Artificial intelligence, as a concept, is far from now, and may even stretch back as far as the earliest attempts at robotics. Thinking or animate machines appear several times in Greek mythology, and mechanical statues used for religious purposes appear in Europe, the Middle East and Asia. Nevertheless, it is only with the advent of the computer that the concept of creating a true artificial intelligence as we know it today - virtual entities that exist as software within hardware.

Radical advances during the mid- to late-21st century in neurology, information theory and cybernetics would finally allow the creation of the first artificial intelligence - developed at the recently established Sydney Synthetic Intellects Institute, this virtual "Eve" would be hailed as the start of a scientific revolution on the scale of the development of nuclear physics. While considered extremely primitive by modern standards, concerns of a synthetic under class rebelling against an organic upper class would cause panic among many, including political conservatives who declared Eve a travesty against God. Vigilante attacks against the institute would force the Australian federal government to declare the area around the Institute a military secure zone until Eve and her developers presented the facts - the history of her development, formation and the emergence of her personality, her "self" - as well as assurances that a robot uprising was the furthest thing from her mind. The most advanced holographic imaging and projection and audio synthesiser technology would serve to "humanise" her, helped by her own performance - witty, intelligent, and tolerant of even the most outrageous bigots in the conference room, she would single-handedly allay fears of artificial intelligence.

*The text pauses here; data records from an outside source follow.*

(** The queue of a name moved to the link of its node, or delivered when the
    node is this one. *)
Definition queue_to_link (h : harbor) (p : kv_ptr) (node : keyvalue) (queue : harbor_msg_queue) (harbor_id : Z) (s : slave)
    : option (harbor * list heffect) :=
  '(s, node) ←
    match s_queue s with
    | None => Some (set_queue s (Some queue), set_kv_queue node None)
    | Some sq =>
        '(sq, queue) ← while_pop (queue_fuel queue) push_queue_msg sq queue;
        Some (set_queue s (Some sq), set_kv_queue node (Some queue))
    end;
  map ← node_set (hb_map h) p node;
  if harbor_id =? Z.shiftr (hb_slave h) HANDLE_REMOTE_SHIFT then
    sq ← s_queue s;
    '(e, sq) ← while_pop (queue_fuel sq) (send_local (kv_value node)) [] sq;
    e' ← release_queue (Some sq);
    h ← put_slave (set_map h map) harbor_id (set_queue s None);
    Some (h, e ++ e')
  else
    h ← put_slave (set_map h map) harbor_id s;
    Some (h, []).

Definition dispatch_name_queue (h : harbor) (p : kv_ptr) : option (harbor * list heffect) :=
  node ← node_get (hb_map h) p;
  queue ← kv_queue node;
  let handle := kv_value node in
  let harbor_id := Z.shiftr handle HANDLE_REMOTE_SHIFT in
  s ← arr_get (hb_s h) harbor_id;
  if s_fd s =? 0 then
    if s_status s =? STATUS_DOWN then
      Some (h, [HError "Drop message to %s (in harbor %d)" (kv_key node ++ [harbor_id])])
    else queue_to_link h p node queue harbor_id s
  else
    '(e, queue) ← while_pop (queue_fuel queue) (λ e m, send_and_free (s_fd s) e m (named_header handle (hm_header m))) [] queue;
    map ← node_set (hb_map h) p (set_kv_queue node (Some queue));
    Some (set_map h map, e).

Definition dispatch_queue (h : harbor) (id : Z) : option (harbor * list heffect) :=
  s ← arr_get (hb_s h) id;
  _ ← c_assert (negb (s_fd s =? 0));
  match s_queue s with
  | None => Some (h, [])
  | Some queue =>
      '(e, queue) ← while_pop (queue_fuel queue) (λ e m, send_and_free (s_fd s) e m (hm_header m)) [] queue;
      e' ← release_queue (Some queue);
      h ← put_slave h id (set_queue s None);
      Some (h, e ++ e')
  end.

(** ** Data from a link *)

(** How a round of the loop of [push_socket_data] ends: [return], or back to
    the top with what is left of the data. *)
Inductive round := Done (h : harbor) | Again (h : harbor) (buffer : list Z).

Between the 21st and 25th centuries, AI development would focus primarily on enhancing their capabilities, building upon the basic template. It would still be a long time before public confidence could be built to the point where AI were entrusted with significant tasks, but as with many radical innovations, public confidence grew as the technology grew more complex and more capable. During this period, the first Superintendent-class AI entered service - while technically far more advanced than Eve, they were intentionally stripped of most "personality" subroutines, intended as behind-the-scenes caretakers, allocated massive supercomputer cores buried beneath the cities they maintained and operated. More "personally" sophisticated AI would be used for tasks that were human-focussed - political and diplomatic roles, for example, or to present a "human" face for those attached as military supervisors on Naval starships or in strategic/tactical advisor roles with combat units. Nevertheless, all this progress is considered a period of stagnation in AI development - for all their complexity and capability, synthetic intellects remained virtually the same as the original blueprint "perfected" in Eve. Historians have proposed that a combination of cultural self-indoctrination is involved - that popular culture from the 19th to the 25th centuries had produced an attitude of fear regarding truly conscious "artificial" entities, as well as the expectation that the betrayal of humanity by these "superior" beings was an inevitability. AI have astutely observed that the western world maintained a similar attitude towards the "lesser" human races, regarding them as culturally backward and fearing their rise at the expense of their own cultures.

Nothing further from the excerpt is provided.